Definition is_zone (r : role) : bool :=
  match r with Zone _ => true | _ => false end.
Definition is_living (r : role) : bool :=
  match r with Zone Living => true | _ => false end.
Definition is_kitchen (r : role) : bool :=
  match r with Zone Kitchen => true | _ => false end.
Definition is_bedroom (r : role) : bool :=
  match r with Zone (Bedroom _) => true | _ => false end.
Definition is_bathroom (r : role) : bool :=
  match r with Zone (Bathroom _) => true | _ => false end.
Definition is_fixture (r : role) : bool :=
  match r with Fixture _ _ => true | _ => false end.
Definition is_door (r : role) : bool :=
  match r with Door => true | _ => false end.
Definition is_window (r : role) : bool :=
  match r with Window => true | _ => false end.

Section Planner.

Context {num : Type} {A : PyArith num}.

(** A Python number: its value, and whether it is a numpy scalar
    (np.float64) or a builtin int or float. *)
Record value : Type := PyVal { num_of : num; is_np : bool }.

Definition int (z : Z) : value := PyVal (of_int z) false.

(** The decimal literal [m / d]: the float nearest to it. *)
Definition flt (m d : Z) : value := PyVal (div (of_int m) (of_int d)) false.

Definition lift (op : num -> num -> num) (a b : value) : value :=
  PyVal (op (num_of a) (num_of b)) (is_np a || is_np b).

Definition vadd : value -> value -> value := lift add.
Definition vsub : value -> value -> value := lift sub.
Definition vmul : value -> value -> value := lift mul.

(** Division by a literal that is not zero: it cannot raise. *)
Definition vdiv : value -> value -> value := lift div.

(** Division by a variable, once both operands are floats: between builtin
    numbers a zero divisor raises; as soon as one operand is a numpy scalar
    the result is inf or nan.  An int divisor is converted by [operand]
    before. *)
Definition checked_div (a b : value) : result value :=
  if negb (is_np a || is_np b) && is_zero (num_of b)
  then Raise ZeroDivisionError
  else Ok (vdiv a b).

(** An int operand of a float operation is converted to a float first, and
    the conversion of an int whose nearest float is not finite raises
    OverflowError (both for a builtin float and for a numpy scalar on the
    other side).  The test is on the converted number [x]: [x - x] is 0 when
    [x] is finite and NaN when it is an infinity. *)
Definition fits (z : Z) : bool := is_zero (sub (of_int z) (of_int z)).

Definition operand (z : Z) : result value :=
  if fits z then Ok (int z) else Raise OverflowError.

(** [np.sqrt] returns a numpy scalar. *)
Definition np_sqrt (a : value) : value := PyVal (sqrt (num_of a)) true.

Definition vgt (a b : value) : bool := ltb (num_of b) (num_of a).
Definition vle (a b : value) : bool := leb (num_of a) (num_of b).

(** Python's [max(a, b)]: the first argument unless the second is greater. *)
Definition py_max (a b : value) : value := if vgt b a then b else a.

Declare Scope py_scope.
Delimit Scope py_scope with py.
Bind Scope py_scope with value.
Local Notation "a + b" := (vadd a b) : py_scope.
Local Notation "a - b" := (vsub a b) : py_scope.
Local Notation "a * b" := (vmul a b) : py_scope.
Local Notation "a / b" := (vdiv a b) : py_scope.
Local Notation "a /? b" := (checked_div a b) (at level 40, left associativity) : py_scope.
Local Open Scope py_scope.
Lemma bf_set_testbit w f v x i :
  bf_wf w f → 0 ≤ i →
  Z.testbit (bf_set f v x) i =
  if decide (bf_off f ≤ i < bf_off f + bf_width f)
  then Z.testbit v (i - bf_off f) else Z.testbit x i.
Proof.
  intros (?&?&?) ?. unfold bf_set. bits_simpl.
  destruct (decide (bf_off f ≤ i)).
  - bits_simpl. destruct (decide _); bits_cases; try lia; done.
  - rewrite !(Z.testbit_neg_r _ (i - bf_off f)) by lia.
    rewrite decide_False by lia. by rewrite andb_true_r, orb_false_r.
Qed.

Lemma bf_get_testbit w f x i :
  bf_wf w f → 0 ≤ i →
  Z.testbit (bf_get f x) i =
  bool_decide (i < bf_width f) && Z.testbit x (i + bf_off f).
Proof.
  intros (?&?&?) ?. unfold bf_get. rewrite wrap_testbit, Z.shiftr_spec by lia.
  done.
Qed.

Lemma bf_get_range w f x : bf_wf w f → in_width (bf_width f) (bf_get f x).
Proof. intros (?&?&?). apply wrap_range. lia. Qed.

(** Storing [v] in a field and reading it back truncates [v] to the width. *)
Lemma bf_get_set w f v x :
  bf_wf w f → bf_get f (bf_set f v x) = wrap (bf_width f) v.
Proof.
  intros Hwf. pose proof Hwf as (?&?&?). apply Z.bits_inj'. intros i ?.
  rewrite (bf_get_testbit w), (bf_set_testbit w), wrap_testbit by (done || lia).
  case_bool_decide; simpl; [|done]. rewrite decide_True by lia.
  f_equal. lia.
Qed.

(** Fields that do not overlap do not interfere. *)
Lemma bf_get_set_ne w f g v x :
  bf_wf w f → bf_wf w g → bf_disjoint f g →
  bf_get g (bf_set f v x) = bf_get g x.
Proof.
  intros Hf Hg Hd. pose proof Hg as (?&?&?). apply Z.bits_inj'. intros i ?.
  rewrite !(bf_get_testbit w), (bf_set_testbit w) by (done || lia).
  case_bool_decide; simpl; [|done]. rewrite decide_False; [done|].
  unfold bf_disjoint in Hd. lia.
Qed.
(* ===== verification/FpioaTable.v ===== *)
(** * FPIOA: pin functions and the power-on table

    The function numbers of [fpioa_function_t] (k210_fpioa.h) and the constant
    table [function_config] of k210_fpioa.c, entry by entry: each entry lists
    the bit fields of [fpioa_assign_t] in the order of the initialisers. *)

From S2P Require Import Prelude.

(** ** [fpioa_function_t] *)
Definition FUNC_JTAG_TCLK : Z := 0.
Definition FUNC_JTAG_TDI : Z := 1.
Definition FUNC_JTAG_TMS : Z := 2.
Definition FUNC_JTAG_TDO : Z := 3.
Definition FUNC_SPI0_D0 : Z := 4.
Definition FUNC_SPI0_D1 : Z := 5.
Definition FUNC_SPI0_D2 : Z := 6.
Definition FUNC_SPI0_D3 : Z := 7.
Definition FUNC_SPI0_D4 : Z := 8.
Definition FUNC_SPI0_D5 : Z := 9.
Definition FUNC_SPI0_D6 : Z := 10.
Definition FUNC_SPI0_D7 : Z := 11.
Definition FUNC_SPI0_SS0 : Z := 12.
Definition FUNC_SPI0_SS1 : Z := 13.
Definition FUNC_SPI0_SS2 : Z := 14.
Definition FUNC_SPI0_SS3 : Z := 15.
Definition FUNC_SPI0_ARB : Z := 16.
Definition FUNC_SPI0_SCLK : Z := 17.
Definition FUNC_UARTHS_RX : Z := 18.
Definition FUNC_UARTHS_TX : Z := 19.
Definition FUNC_RESV6 : Z := 20.
Definition FUNC_RESV7 : Z := 21.
Definition FUNC_CLK_SPI1 : Z := 22.
Definition FUNC_CLK_I2C1 : Z := 23.
Definition FUNC_GPIOHS0 : Z := 24.
Definition FUNC_GPIOHS1 : Z := 25.
Definition FUNC_GPIOHS2 : Z := 26.
Definition FUNC_GPIOHS3 : Z := 27.
Definition FUNC_GPIOHS4 : Z := 28.
Definition FUNC_GPIOHS5 : Z := 29.
Definition FUNC_GPIOHS6 : Z := 30.
Definition FUNC_GPIOHS7 : Z := 31.
Definition FUNC_GPIOHS8 : Z := 32.
Definition FUNC_GPIOHS9 : Z := 33.
Definition FUNC_GPIOHS10 : Z := 34.
Definition FUNC_GPIOHS11 : Z := 35.
Definition FUNC_GPIOHS12 : Z := 36.
Definition FUNC_GPIOHS13 : Z := 37.
Definition FUNC_GPIOHS14 : Z := 38.
Definition FUNC_GPIOHS15 : Z := 39.
Definition FUNC_GPIOHS16 : Z := 40.
Definition FUNC_GPIOHS17 : Z := 41.
Definition FUNC_GPIOHS18 : Z := 42.
Definition FUNC_GPIOHS19 : Z := 43.
Definition FUNC_GPIOHS20 : Z := 44.
Definition FUNC_GPIOHS21 : Z := 45.
Definition FUNC_GPIOHS22 : Z := 46.
Definition FUNC_GPIOHS23 : Z := 47.
Definition FUNC_GPIOHS24 : Z := 48.
Definition FUNC_GPIOHS25 : Z := 49.
Definition FUNC_GPIOHS26 : Z := 50.
Definition FUNC_GPIOHS27 : Z := 51.
Definition FUNC_GPIOHS28 : Z := 52.
Definition FUNC_GPIOHS29 : Z := 53.
Definition FUNC_GPIOHS30 : Z := 54.
Definition FUNC_GPIOHS31 : Z := 55.
Definition FUNC_GPIO0 : Z := 56.
Definition FUNC_GPIO1 : Z := 57.
Definition FUNC_GPIO2 : Z := 58.
Definition FUNC_GPIO3 : Z := 59.
Definition FUNC_GPIO4 : Z := 60.
Definition FUNC_GPIO5 : Z := 61.
Definition FUNC_GPIO6 : Z := 62.
Definition FUNC_GPIO7 : Z := 63.
Definition FUNC_UART1_RX : Z := 64.
Definition FUNC_UART1_TX : Z := 65.
Definition FUNC_UART2_RX : Z := 66.
Definition FUNC_UART2_TX : Z := 67.
Definition FUNC_UART3_RX : Z := 68.
Definition FUNC_UART3_TX : Z := 69.
Definition FUNC_SPI1_D0 : Z := 70.
Definition FUNC_SPI1_D1 : Z := 71.
Definition FUNC_SPI1_D2 : Z := 72.
Definition FUNC_SPI1_D3 : Z := 73.
Definition FUNC_SPI1_D4 : Z := 74.
Definition FUNC_SPI1_D5 : Z := 75.
Definition FUNC_SPI1_D6 : Z := 76.
Definition FUNC_SPI1_D7 : Z := 77.
Definition FUNC_SPI1_SS0 : Z := 78.
Definition FUNC_SPI1_SS1 : Z := 79.
Definition FUNC_SPI1_SS2 : Z := 80.
Definition FUNC_SPI1_SS3 : Z := 81.
Definition FUNC_SPI1_ARB : Z := 82.
Definition FUNC_SPI1_SCLK : Z := 83.
Definition FUNC_SPI_SLAVE_D0 : Z := 84.
Definition FUNC_SPI_SLAVE_SS : Z := 85.
Definition FUNC_SPI_SLAVE_SCLK : Z := 86.
Definition FUNC_I2S0_MCLK : Z := 87.
Definition FUNC_I2S0_SCLK : Z := 88.
Definition FUNC_I2S0_WS : Z := 89.
Definition FUNC_I2S0_IN_D0 : Z := 90.
Definition FUNC_I2S0_IN_D1 : Z := 91.
Definition FUNC_I2S0_IN_D2 : Z := 92.
Definition FUNC_I2S0_IN_D3 : Z := 93.
Definition FUNC_I2S0_OUT_D0 : Z := 94.
Definition FUNC_I2S0_OUT_D1 : Z := 95.
Definition FUNC_I2S0_OUT_D2 : Z := 96.
Definition FUNC_I2S0_OUT_D3 : Z := 97.
Definition FUNC_I2S1_MCLK : Z := 98.
Definition FUNC_I2S1_SCLK : Z := 99.
Definition FUNC_I2S1_WS : Z := 100.
Definition FUNC_I2S1_IN_D0 : Z := 101.
Definition FUNC_I2S1_IN_D1 : Z := 102.
Definition FUNC_I2S1_IN_D2 : Z := 103.
Definition FUNC_I2S1_IN_D3 : Z := 104.
Definition FUNC_I2S1_OUT_D0 : Z := 105.
Definition FUNC_I2S1_OUT_D1 : Z := 106.
Definition FUNC_I2S1_OUT_D2 : Z := 107.
Definition FUNC_I2S1_OUT_D3 : Z := 108.
Definition FUNC_I2S2_MCLK : Z := 109.
Definition FUNC_I2S2_SCLK : Z := 110.
Definition FUNC_I2S2_WS : Z := 111.
Definition FUNC_I2S2_IN_D0 : Z := 112.
Definition FUNC_I2S2_IN_D1 : Z := 113.
Definition FUNC_I2S2_IN_D2 : Z := 114.
Definition FUNC_I2S2_IN_D3 : Z := 115.
Definition FUNC_I2S2_OUT_D0 : Z := 116.
Definition FUNC_I2S2_OUT_D1 : Z := 117.
Definition FUNC_I2S2_OUT_D2 : Z := 118.
Definition FUNC_I2S2_OUT_D3 : Z := 119.
Definition FUNC_RESV0 : Z := 120.
Definition FUNC_RESV1 : Z := 121.
Definition FUNC_RESV2 : Z := 122.
Definition FUNC_RESV3 : Z := 123.
Definition FUNC_RESV4 : Z := 124.
Definition FUNC_RESV5 : Z := 125.
Definition FUNC_I2C0_SCLK : Z := 126.
Definition FUNC_I2C0_SDA : Z := 127.
Definition FUNC_I2C1_SCLK : Z := 128.
Definition FUNC_I2C1_SDA : Z := 129.
Definition FUNC_I2C2_SCLK : Z := 130.
Definition FUNC_I2C2_SDA : Z := 131.
Definition FUNC_CMOS_XCLK : Z := 132.
Definition FUNC_CMOS_RST : Z := 133.
Definition FUNC_CMOS_PWDN : Z := 134.
Definition FUNC_CMOS_VSYNC : Z := 135.
Definition FUNC_CMOS_HREF : Z := 136.
Definition FUNC_CMOS_PCLK : Z := 137.
Definition FUNC_CMOS_D0 : Z := 138.
Definition FUNC_CMOS_D1 : Z := 139.
Definition FUNC_CMOS_D2 : Z := 140.
Definition FUNC_CMOS_D3 : Z := 141.
Definition FUNC_CMOS_D4 : Z := 142.
Definition FUNC_CMOS_D5 : Z := 143.
Definition FUNC_CMOS_D6 : Z := 144.
Definition FUNC_CMOS_D7 : Z := 145.
Definition FUNC_SCCB_SCLK : Z := 146.
Definition FUNC_SCCB_SDA : Z := 147.
Definition FUNC_UART1_CTS : Z := 148.
Definition FUNC_UART1_DSR : Z := 149.
Definition FUNC_UART1_DCD : Z := 150.
Definition FUNC_UART1_RI : Z := 151.
Definition FUNC_UART1_SIR_IN : Z := 152.
Definition FUNC_UART1_DTR : Z := 153.
Definition FUNC_UART1_RTS : Z := 154.
Definition FUNC_UART1_OUT2 : Z := 155.
Definition FUNC_UART1_OUT1 : Z := 156.
Definition FUNC_UART1_SIR_OUT : Z := 157.
Definition FUNC_UART1_BAUD : Z := 158.
Definition FUNC_UART1_RE : Z := 159.
Definition FUNC_UART1_DE : Z := 160.
Definition FUNC_UART1_RS485_EN : Z := 161.
Definition FUNC_UART2_CTS : Z := 162.
Definition FUNC_UART2_DSR : Z := 163.
Definition FUNC_UART2_DCD : Z := 164.
Definition FUNC_UART2_RI : Z := 165.
Definition FUNC_UART2_SIR_IN : Z := 166.
Definition FUNC_UART2_DTR : Z := 167.
Definition FUNC_UART2_RTS : Z := 168.
Definition FUNC_UART2_OUT2 : Z := 169.
Definition FUNC_UART2_OUT1 : Z := 170.
Definition FUNC_UART2_SIR_OUT : Z := 171.
Definition FUNC_UART2_BAUD : Z := 172.
Definition FUNC_UART2_RE : Z := 173.
Definition FUNC_UART2_DE : Z := 174.
Definition FUNC_UART2_RS485_EN : Z := 175.
Definition FUNC_UART3_CTS : Z := 176.
Definition FUNC_UART3_DSR : Z := 177.
Definition FUNC_UART3_DCD : Z := 178.
Definition FUNC_UART3_RI : Z := 179.
Definition FUNC_UART3_SIR_IN : Z := 180.
Definition FUNC_UART3_DTR : Z := 181.
Definition FUNC_UART3_RTS : Z := 182.
Definition FUNC_UART3_OUT2 : Z := 183.
Definition FUNC_UART3_OUT1 : Z := 184.
Definition FUNC_UART3_SIR_OUT : Z := 185.
Definition FUNC_UART3_BAUD : Z := 186.
Definition FUNC_UART3_RE : Z := 187.
Definition FUNC_UART3_DE : Z := 188.
Definition FUNC_UART3_RS485_EN : Z := 189.
Definition FUNC_TIMER0_TOGGLE1 : Z := 190.
Definition FUNC_TIMER0_TOGGLE2 : Z := 191.
Definition FUNC_TIMER0_TOGGLE3 : Z := 192.
Definition FUNC_TIMER0_TOGGLE4 : Z := 193.
Definition FUNC_TIMER1_TOGGLE1 : Z := 194.
Definition FUNC_TIMER1_TOGGLE2 : Z := 195.
Definition FUNC_TIMER1_TOGGLE3 : Z := 196.
Definition FUNC_TIMER1_TOGGLE4 : Z := 197.
Definition FUNC_TIMER2_TOGGLE1 : Z := 198.
Definition FUNC_TIMER2_TOGGLE2 : Z := 199.
Definition FUNC_TIMER2_TOGGLE3 : Z := 200.
Definition FUNC_TIMER2_TOGGLE4 : Z := 201.
Definition FUNC_CLK_SPI2 : Z := 202.
Definition FUNC_CLK_I2C2 : Z := 203.
Definition FUNC_INTERNAL0 : Z := 204.
Definition FUNC_INTERNAL1 : Z := 205.
Definition FUNC_INTERNAL2 : Z := 206.
Definition FUNC_INTERNAL3 : Z := 207.
Definition FUNC_INTERNAL4 : Z := 208.
Definition FUNC_INTERNAL5 : Z := 209.
Definition FUNC_INTERNAL6 : Z := 210.
Definition FUNC_INTERNAL7 : Z := 211.
Definition FUNC_INTERNAL8 : Z := 212.
Definition FUNC_INTERNAL9 : Z := 213.
Definition FUNC_INTERNAL10 : Z := 214.
Definition FUNC_INTERNAL11 : Z := 215.
Definition FUNC_INTERNAL12 : Z := 216.
Definition FUNC_INTERNAL13 : Z := 217.
Definition FUNC_INTERNAL14 : Z := 218.
Definition FUNC_INTERNAL15 : Z := 219.
Definition FUNC_INTERNAL16 : Z := 220.
Definition FUNC_INTERNAL17 : Z := 221.
Definition FUNC_CONSTANT : Z := 222.
Definition FUNC_INTERNAL18 : Z := 223.
Definition FUNC_DEBUG0 : Z := 224.
Definition FUNC_DEBUG1 : Z := 225.
Definition FUNC_DEBUG2 : Z := 226.
Definition FUNC_DEBUG3 : Z := 227.
Definition FUNC_DEBUG4 : Z := 228.
Definition FUNC_DEBUG5 : Z := 229.
Definition FUNC_DEBUG6 : Z := 230.
Definition FUNC_DEBUG7 : Z := 231.
Definition FUNC_DEBUG8 : Z := 232.
Definition FUNC_DEBUG9 : Z := 233.
Definition FUNC_DEBUG10 : Z := 234.
Definition FUNC_DEBUG11 : Z := 235.
Definition FUNC_DEBUG12 : Z := 236.
Definition FUNC_DEBUG13 : Z := 237.
Definition FUNC_DEBUG14 : Z := 238.
Definition FUNC_DEBUG15 : Z := 239.
Definition FUNC_DEBUG16 : Z := 240.
Definition FUNC_DEBUG17 : Z := 241.
Definition FUNC_DEBUG18 : Z := 242.
Definition FUNC_DEBUG19 : Z := 243.
Definition FUNC_DEBUG20 : Z := 244.
Definition FUNC_DEBUG21 : Z := 245.
Definition FUNC_DEBUG22 : Z := 246.
Definition FUNC_DEBUG23 : Z := 247.
Definition FUNC_DEBUG24 : Z := 248.
Definition FUNC_DEBUG25 : Z := 249.
Definition FUNC_DEBUG26 : Z := 250.
Definition FUNC_DEBUG27 : Z := 251.
Definition FUNC_DEBUG28 : Z := 252.
Definition FUNC_DEBUG29 : Z := 253.
Definition FUNC_DEBUG30 : Z := 254.
Definition FUNC_DEBUG31 : Z := 255.
Definition FUNC_MAX : Z := 256.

====

ABOUT THIS TASK:
Go through the records line by line, and copy each line that holds the string "sqrt".

ANSWER TO THE EXERCISE:
(** [np.sqrt] returns a numpy scalar. *)
Definition np_sqrt (a : value) : value := PyVal (sqrt (num_of a)) true.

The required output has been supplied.